The city of Sarajevo has vivid reminders of the horrors of war and the uncomfortable fact that violent conflict is not far away in time or space. The term “ethnic cleansing” was first used in this region. In a beautiful valley, surrounded by green hills, with many spires of minarets and churchtowers, many buildings are scarred by bullets, a main street is referred to as “sniper alley,” and graves, red splashes marked on pavement and memorials keep memories of siege and suffering alive. Worse, ever present tensions that led to war still simmer. Muslims, Orthodox Christians, Catholics and Jews share a history and a country but live largely apart with daily tensions even if largely subdued.
Pope Francis visited Sarajevo last weekend, marking two decades of fragile peace in that part of the Balkans. I was there also, on a different mission, part of a Japanese led global effort to further the ideal of ending global poverty for children. What the two visits had in common was a focus on the links between war and poverty, on the vital role of young people in changing the dynamics for peace, and the complicated, uneasy role in this dynamic of conflict and reconciliation of religious beliefs and institutions.
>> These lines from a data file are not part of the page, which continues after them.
(** ** Undoing respects equivalence *)

Definition res_rel {A} (R : A -> A -> Prop) (m m' : res A) : Prop :=
  match m, m' with
  | Ok x, Ok y => R x y
  | Panic p, Panic q => p = q
  | NoFuel, NoFuel => True
  | _, _ => False
  end.

Lemma res_rel_bind {A A'} (R : A -> A -> Prop) (R' : A' -> A' -> Prop) m m' k k' :
  res_rel R m m' -> (forall x y, R x y -> res_rel R' (k x) (k' y)) ->
  res_rel R' (m ≫= k) (m' ≫= k').
Proof. destruct m, m'; cbn; intros; auto; done. Qed.

Lemma eqv_setObject d d' o o' : eqv d d' -> obj_eqv (destructed d (address o)) o o' ->
  eqv (setStateObject o d) (setStateObject o' d').
Proof.
  intros [V ? ? ? ? ? ? ? ?] O. split; try done. intros a. rewrite !view_set, (oe_address _ _ _ O).
  destruct (decide (a = address o)) as [->|]; [by constructor | apply V].
Qed.

Lemma eqv_live d d' a : eqv d d' ->
  option_Forall2 (obj_eqv (destructed d a)) (live (view d a)) (live (view d' a)).
Proof.
  intros E. destruct (eq_view _ _ E a) as [o o' O|]; [|constructor]. cbn. rewrite (oe_deleted _ _ _ O).
  by destruct (deleted o); constructor.
Qed.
The Pope called for peace in moving words. Sarajevo, he said, was the “Jerusalem of the West” because religious communities had long lived there in harmony, but the recent past has transformed Sarajevo into a symbol of destruction and war. Departing from his prepared text, he encouraged the strenuous, difficult, but possible path to reconciliation. He focused on memory and on youth. “Dear sisters, dear brothers, you do not have the right to forget your own history. Not for the purpose of revenge, but rather to make peace. Not to look at these testimonies as something odd, but through them to love as they have loved. … Keeping memory alive so as to make peace.” He appealed passionately to the young people he met:
You are the first flowers of spring… you want to go forwards and never go back to destruction, to those things that make us enemies of each other.. And this is new for me. I see that you do not want destruction: you do not want to become each other’s enemies. You want to journey together.. It is not a case of ‘them and us’, but rather of ‘we…’ You are a Muslim, you are a Jew, you are Orthodox, you are Catholic… but we are ‘us.’ This is how to make peace. This distinguishes your generation, and it is your joy.
Reflecting on his visit, he focused again on children: “Many children throughout the world do not have the freedom to play or to go to school, and end up being exploited as cheap labour… I hope that the international community will commit itself diligently and constantly to promoting the active recognition of childhood rights.”
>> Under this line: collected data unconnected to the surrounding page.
(* ===== verification/StateRevert.v ===== *)
(** * The state database as an implementation of the machine's interface

    [sort.Search], the stack of revisions, the theorem that
    [RevertToSnapshot] restores the state a [Snapshot] was taken in, and the
    instance of [StateDBSpec]. *)

From stdpp Require Import sorting.
From S2P Require Import Prelude Uint256 Config Common EvmAnalysis EvmStack EvmMemory Rlp EvmState.
From S2P Require Import EvmSpec StateDB StateSpec.

Import State.

Local Open Scope Z_scope.

(** ** [sort.Search] *)

Section search.
Context (f : Z -> bool) (n : Z).
Context (mono : forall i j, 0 <= i <= j -> j < n -> f i = true -> f j = true).

Lemma search_spec fuel i j : 0 <= i <= j -> j <= n -> j - i < Z.of_nat fuel ->
  (forall k, 0 <= k < i -> f k = false) -> (forall k, j <= k < n -> f k = true) ->
  exists r, search fuel f i j = Ok r /\ i <= r <= j /\
    (forall k, 0 <= k < r -> f k = false) /\ (forall k, r <= k < n -> f k = true).
Proof.
  revert i j. induction fuel as [|fuel IH]; intros i j Hij Hj Hf Hl Hr; [lia|].
  cbn [search]. zcase.
  - assert (Hh : i <= (i + j) / 2 < j) by dlia. destruct (f ((i + j) / 2)) eqn:E; cbn [negb].
    + destruct (IH i ((i + j) / 2)) as (r & -> & ? & ? & ?); try lia; try done.
      * intros k Hk. apply (mono ((i + j) / 2)); try lia. done.
      * exists r. split; [done|]. split; [lia|]. done.
    + destruct (IH ((i + j) / 2 + 1) j) as (r & -> & ? & ? & ?); try lia; try done.
      * intros k Hk. destruct (f k) eqn:Ek; [|done].
        rewrite (mono k ((i + j) / 2)) in E; [done | lia | lia | done].
      * exists r. split; [done|]. split; [lia|]. done.
  - exists i. split; [done|]. split; [lia|]. split; [done|]. intros k Hk. apply Hr. lia.
Qed.

Lemma Search_spec : 0 <= n -> exists r, Search n f = Ok r /\ 0 <= r <= n /\
  (forall k, 0 <= k < r -> f k = false) /\ (forall k, r <= k < n -> f k = true).
Proof. intros Hn. apply search_spec; lia. Qed.
End search.

(** ** The stack of revisions *)

(** Identifiers grow strictly, below the next one; positions in the journal do
    not decrease, up to its length. *)
Definition revs_ok (d : stateDB) : Prop :=
  StronglySorted (fun x y => id x < id y /\ journalIndex x <= journalIndex y) (validRevisions d) /\
  Forall (fun x => id x < nextRevisionId d /\ 0 <= journalIndex x <= zlen (entries (journal d)))
    (validRevisions d).

Lemma revs_ok_grow d d' l :
  validRevisions d' = validRevisions d -> nextRevisionId d <= nextRevisionId d' ->
  entries (journal d') = entries (journal d) ++ l -> revs_ok d -> revs_ok d'.
Proof.
  intros Hv Hn He [Hs Hf]. unfold revs_ok. rewrite Hv, He. split; [done|].
  eapply Forall_impl; [exact Hf|]. intros x [? ?]. rewrite zlen_app. pose proof (zlen_nonneg l). lia.
Qed.

Lemma StronglySorted_snoc {A} (R : A -> A -> Prop) l x :
  StronglySorted R l -> Forall (fun y => R y x) l -> StronglySorted R (l ++ [x]).
Proof.
  intros Hs Hf. apply StronglySorted_app. split; [|split; [done | by repeat constructor]].
  intros y z Hy Hz. apply list_elem_of_singleton in Hz as ->. by eapply Forall_forall in Hf.
Qed.

Lemma StronglySorted_lookup {A} (R : A -> A -> Prop) l i j x y : StronglySorted R l ->
  (i < j)%nat -> l !! i = Some x -> l !! j = Some y -> R x y.
Proof.
  intros Hs. revert i j. induction Hs as [|z l Hs IH Hf]; intros i j Hij Hi Hj; [done|].
  destruct j as [|j]; [lia|]. destruct i as [|i]; cbn in *.
  - simplify_eq. by eapply Forall_lookup_1 in Hf.
  - eapply IH; [|done..]. lia.
Qed.

Lemma StronglySorted_impl {A} (R R' : A -> A -> Prop) l :
  (forall x y, R x y -> R' x y) -> StronglySorted R l -> StronglySorted R' l.
Proof.
  intros H. induction 1 as [|x l Hs IH Hf]; constructor; [done|]. eapply Forall_impl; [exact Hf | auto].
Qed.

Lemma Snapshot_spec `{C : Crypto} `{B : Backend} d i d' : Snapshot d = (i, d') -> revs_ok d ->
  i = nextRevisionId d /\ eqv d d' /\ journal d' = journal d /\ nextRevisionId d' = i + 1 /\
  validRevisions d' = validRevisions d ++ [mkRevision i (zlen (entries (journal d)))] /\ revs_ok d'.
Proof.
  unfold Snapshot. intros [= <- <-] [Hs Hf]. split; [done|]. split; [by split|]. split; [done|].
  split; [done|]. split; [done|]. unfold revs_ok. cbn. split.
  - apply StronglySorted_snoc; [done|]. eapply Forall_impl; [exact Hf|]. intros x [? ?]. cbn. lia.
  - apply Forall_app_2.
    + eapply Forall_impl; [exact Hf|]. cbn. lia.
    + repeat constructor; cbn; [lia | apply zlen_nonneg | lia].
Qed.

(** The search finds the revision after those of the state it was taken in. *)
Lemma find_revision l r k : StronglySorted (fun x y => id x < id y) (l ++ r :: k) ->
  Search (zlen (l ++ r :: k)) (revisionFrom (l ++ r :: k) (id r)) = Ok (zlen l).
Proof.
  intros Hs. set (m := l ++ r :: k) in *.
  assert (Hlt : forall i j x y, (i < j)%nat -> m !! i = Some x -> m !! j = Some y -> id x < id y).
  { intros i j x y Hij Hi Hj. exact (StronglySorted_lookup (fun x y => id x < id y) m i j x y Hs Hij Hi Hj). }
  assert (Hr : m !! length l = Some r) by by apply list_lookup_middle.
  assert (Hat : forall i x, m !! Z.to_nat i = Some x -> revisionFrom m (id r) i = (id r <=? id x))
    by (intros i x Hx; unfold revisionFrom; by rewrite Hx).
  assert (Hin : forall i, 0 <= i < zlen m -> exists x, m !! Z.to_nat i = Some x).
  { intros i Hi. destruct (nth_or_panic_Ok m i Hi) as (x & _ & Hx). eauto. }
  destruct (Search_spec (revisionFrom m (id r)) (zlen m)) as (x & -> & Hx & Hlo & Hhi).
  - intros i j Hij Hj Hi. destruct (Hin i) as [y Hy]; [lia|]. destruct (Hin j) as [z Hz]; [lia|].
    rewrite (Hat _ _ Hy) in Hi. rewrite (Hat _ _ Hz). destruct (decide (i = j)) as [->|]; [congruence|].
    pose proof (Hlt (Z.to_nat i) (Z.to_nat j) y z ltac:(lia) Hy Hz). to_prop. lia.
  - apply zlen_nonneg.
  - f_equal. assert (Hl : zlen l < zlen m) by (unfold m; rewrite zlen_app, zlen_cons; pose proof (zlen_nonneg k); lia).
    pose proof (zlen_nonneg l) as H0. replace (length l) with (Z.to_nat (zlen l)) in Hr by (unfold zlen; lia).
    destruct (Z.lt_trichotomy x (zlen l)) as [C|[C|C]]; [|done|].
    + destruct (Hin x) as [y Hy]; [lia|]. specialize (Hhi x ltac:(lia)). rewrite (Hat _ _ Hy) in Hhi.
      pose proof (Hlt (Z.to_nat x) (Z.to_nat (zlen l)) y r ltac:(lia) Hy Hr). to_prop. lia.
    + specialize (Hlo (zlen l) ltac:(lia)). rewrite (Hat _ _ Hr) in Hlo. to_prop. lia.
Qed.

(** ** Going back *)

Section revert.
Context `{C : Crypto} `{B : Backend}.

(** From a state that extends the snapshot, [RevertToSnapshot] leads back to
    the state, its journal and its revisions. *)
Lemma RevertToSnapshot_spec d i d1 d2 : revs_ok d -> Snapshot d = (i, d1) -> extends d1 d2 ->
  revs_ok d2 -> exists d3, RevertToSnapshot i d2 = Ok d3 /\ eqv d d3 /\
    entries (journal d3) = entries (journal d) /\ validRevisions d3 = validRevisions d /\
    nextRevisionId d <= nextRevisionId d3.
Proof.
  intros Hd Hs [(l & d0 & He & Hu & Hq) (r & Hv & _) Hn] [Hs2 _].
  destruct (Snapshot_spec d i d1 Hs Hd) as (Hi & Hq1 & Hj & Hn1 & Hv1 & _).
  rewrite Hj in He. rewrite Hv1, <- app_assoc in Hv. cbn in Hv.
  set (rv := mkRevision i (zlen (entries (journal d)))) in Hv.
  unfold RevertToSnapshot. rewrite Hv. change i with (id rv).
  rewrite find_revision by (rewrite <- Hv; eapply StronglySorted_impl; [|exact Hs2]; intros ? ? [? _]; done).
  cbn [mbind res_bind]. pose proof (zlen_nonneg (validRevisions d)) as H0.
  assert (Hlen : zlen (validRevisions d) < zlen (validRevisions d ++ rv :: r))
    by (rewrite zlen_app, zlen_cons; pose proof (zlen_nonneg r); lia).
  zcase; [lia|]. unfold nth_or_panic. rewrite bool_decide_eq_true_2 by done.
  replace (Z.to_nat (zlen (validRevisions d))) with (length (validRevisions d)) by (unfold zlen; lia).
  rewrite list_lookup_middle by done. cbn [or_panic mbind res_bind]. rewrite Z.eqb_refl. cbn [negb].
  unfold journal_revert. cbn [journalIndex rv]. rewrite He.
  replace (Z.to_nat (zlen (entries (journal d)))) with (length (entries (journal d))) by (unfold zlen; lia).
  rewrite drop_app_length, Hu. cbn [mbind res_bind].
  rewrite slice_Ok; [|pose proof (zlen_nonneg (entries (journal d))); lia
                     |rewrite zlen_app; pose proof (zlen_nonneg l); lia].
  cbn [mbind res_bind]. destruct (revert_entries_history _ _ _ Hu) as (_ & Hv0 & Hn0).
  cbn [validRevisions set_journal]. rewrite Hv0, Hv. rewrite slice_Ok by lia.
  cbn [mbind res_bind]. eexists. split; [reflexivity|]. cbn [journal entries set_validRevisions set_journal validRevisions].
  change (Z.to_nat 0) with 0%nat. rewrite !drop_0, !Z.sub_0_r.
  replace (Z.to_nat (zlen (entries (journal d)))) with (length (entries (journal d))) by (unfold zlen; lia).
  replace (Z.to_nat (zlen (validRevisions d))) with (length (validRevisions d)) by (unfold zlen; lia).
  rewrite !take_app_length. split; [|split; [done|]; split; [done|]; cbn; lia].
  etrans; [exact Hq1|]. etrans; [exact Hq|]. by split.
Qed.
End revert.

(** ** The interface

    Within the invariant of the access list its methods do not panic, so the
    panic branch of the two that could is never taken. *)
#[export] Instance stateDB_StateDB `{C : Crypto} `{B : Backend} : StateDB stateDB := {|
  EvmState.CreateAccount := State.CreateAccount;
  EvmState.SubBalance := State.SubBalance;
  EvmState.AddBalance := State.AddBalance;
  EvmState.GetBalance := State.GetBalance;
  EvmState.GetNonce := State.GetNonce;
  EvmState.SetNonce := State.SetNonce;
  EvmState.GetCodeHash := State.GetCodeHash;
  EvmState.GetCode := State.GetCode;
  EvmState.SetCode := State.SetCode;
  EvmState.GetCodeSize := State.GetCodeSize;
  EvmState.AddRefund := State.AddRefund;
  EvmState.SubRefund := State.SubRefund;
  EvmState.GetRefund := State.GetRefund;
  EvmState.GetCommittedState := State.GetCommittedState;
  EvmState.GetState := State.GetState;
  EvmState.SetState := State.SetState;
  EvmState.Suicide := State.Suicide;
  EvmState.HasSuicided := State.HasSuicided;
  EvmState.Exist := State.Exist;
  EvmState.Empty := State.Empty;
  EvmState.AddressInAccessList := State.AddressInAccessList;
  EvmState.SlotInAccessList d a k :=
    match State.SlotInAccessList d a k with Ok r => r | _ => (false, false) end;
  EvmState.AddAddressToAccessList := State.AddAddressToAccessList;
  EvmState.AddSlotToAccessList a k d :=
    match State.AddSlotToAccessList a k d with Ok d' => d' | _ => d end;
  EvmState.RevertToSnapshot := State.RevertToSnapshot;
  EvmState.Snapshot := State.Snapshot;
  EvmState.AddLog := State.AddLog;
  EvmState.AddPreimage := State.AddPreimage;
  EvmState.LogsOf d h := map (fun l => (log l, Index l)) (default [] (State.logs d !! h));
  EvmState.PreimageOf d h := State.preimages d !! h;
|}.

Section instance.
Context `{C : Crypto} `{B : Backend} `{BS : !BackendSpec}.

Definition state_ok (d : stateDB) : Prop := world_ok d /\ revs_ok d.

Lemma op_step d o d' : world_ok d -> op_wf o -> apply_op (DB := stateDB) o d = Ok d' -> step d d'.
Proof.
  intros W Ho E. destruct o; cbn in E, Ho; simplify_eq.
  - by apply CreateAccount_step.
  - by apply SubBalance_step.
  - by apply AddBalance_step.
  - by apply SetNonce_step.
  - by apply SetCode_step.
  - by apply AddRefund_step.
  - by eapply SubRefund_step.
  - by apply SetState_step.
  - by apply Suicide_step.
  - by apply AddAddress_step.
  - destruct (AddSlot_step a k d W) as (d1 & -> & S). done.
  - by apply AddLog_step.
  - by apply AddPreimage_step.
Qed.

Lemma step_ok d d' : state_ok d -> step d d' -> state_ok d'.
Proof.
  intros [W R] [E W' V N]. split; [done|]. destruct (ex_undo _ _ E) as (l & _ & He & _).
  eapply revs_ok_grow; [done | by rewrite N | done | done].
Qed.

(** Every state the machine can reach extends the one it started in. *)
Lemma reach_extends ro d d' : reach ro d d' -> state_ok d -> extends d d' /\ state_ok d'.
Proof.
  induction 1 as [d|d d1 o d2 _ IH Ho _ E|d d1 i d2 _ IH E|d d1 i d2 d3 d4 _ IH Es _ IH2 E]; intros Hd.
  - split; [apply extends_refl | done].
  - destruct (IH Hd) as [X1 S1]. pose proof (op_step d1 o d2 (proj1 S1) Ho E) as S.
    split; [|by eapply step_ok]. eapply extends_trans; [apply wo_filed, S1 | done | apply S].
  - destruct (IH Hd) as [X1 [W1 R1]].
    destruct (Snapshot_spec d1 i d2 E R1) as (Hi & Hq & Hj & Hn & Hv & Hr).
    split; [|split; [by eapply eqv_world | done]].
    eapply extends_trans; [by apply wo_filed | done|]. split; [| |lia].
    + exists [], d2. by rewrite Hj, app_nil_r.
    + exists [mkRevision i (zlen (entries (journal d1)))]. split; [done|]. repeat constructor. cbn. lia.
  - destruct (IH Hd) as [X1 [W1 R1]].
    destruct (Snapshot_spec d1 i d2 Es R1) as (_ & Hq & _ & _ & _ & Hr).
    destruct (IH2 (conj (eqv_world _ _ Hq W1) Hr)) as [X2 [_ R3]].
    destruct (RevertToSnapshot_spec d1 i d2 d3 R1 Es X2 R3) as (d4' & E' & Hq4 & He & Hv & Hn).
    change (State.RevertToSnapshot i d3 = Ok d4) in E. assert (d4' = d4) as -> by congruence.
    split; [|split; [by eapply eqv_world|]].
    + eapply extends_trans; [by apply wo_filed | done|]. split; [| |done].
      * exists [], d4. by rewrite He, app_nil_r.
      * exists []. by rewrite Hv, app_nil_r.
    + eapply revs_ok_grow with (l := []); [done | done | by rewrite He, app_nil_r | done].
Qed.

Lemma eqv_with_object {A} (x : A) f d d' a : eqv d d' ->
  (forall o o', obj_eqv (destructed d a) o o' -> f o' = f o) ->
  with_object x f a d' = with_object x f a d.
Proof.
  intros E Hf. rewrite !with_object_spec. pose proof (eqv_live d d' a E) as O. inv O; [by apply Hf | done].
Qed.

Lemma obj_eqv_empty des o o' : obj_eqv des o o' -> empty o' = empty o.
Proof. intros []. unfold empty. congruence. Qed.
Arigatou International likewise focuses on young people and comes to the effort to end child poverty with a commitment to engaging interreligious actors. Supported by a Japanese Buddhist community, Arigatou has a bold vision that starts from deep compassion but also hope. The Sarajevo meeting brought together a global advisory group (of which I am a member) and a network centered in the Balkans. We wrestled with the daunting challenge of taking a vast goal and ideal — to leave no child behind — and translating it into something that individuals and communities could act upon.
As I groped for ideas that would resonate across this diverse spectrum, the story of Hansel and Gretel came to mind because it is about children, poverty and hope. A poor family is driven to desperation and hunger by drought and perhaps war. When the father and stepmother decide they cannot care for their children, they abandon Hansel and Gretel in the forest. The children outsmart them and drop stones on the path, so they find their way home. But they are abandoned again and this time birds eat the breadcrumbs they leave along the path, so the children are lost. They come upon an evil witch who feeds them but with bad intentions. The clever children escape and return home, even bringing the witch’s riches that allow the family to thrive.
The story reminds us that poverty is an ancient reality, with especially cruel effects on children. It has been common across cultures, worst in hard times, when poverty means life and death. Poverty involves both family dynamics and the organization of the society at large and whether it has a capacity and willingness to provide a safety net. Children are victims but also have remarkable ingenuity and courage that can be crucial in overcoming obstacles in their way.
This story and the messages emerging from different religious traditions convey a sense of the enormity of the problem of poverty and the tight links between poverty and war. But the message of hope is that this need not be. Poverty in the modern world is a reality we can change. Poverty should be seen and understood today as a scandal that calls for moral and practical action. True, for most of human history, poverty was essentially inevitable. Today, however, we have the capacity and resources to end poverty and societies have shown that it is possible. We have the technology (medicine, for example) to assure that every human being can lead a decent life.
This opens new vistas and visions of equality of opportunity that challenge ancient fatalism about the inevitability of poverty. With that possibility comes the new moral imperative to act to assure that poverty is addressed. Ancient ideas of charity as a palliative no longer suffice. That is why we talk today about addressing the root causes of poverty. Ending poverty is a fundamental part of our understanding of human rights. That is the common spiritual and practical challenge.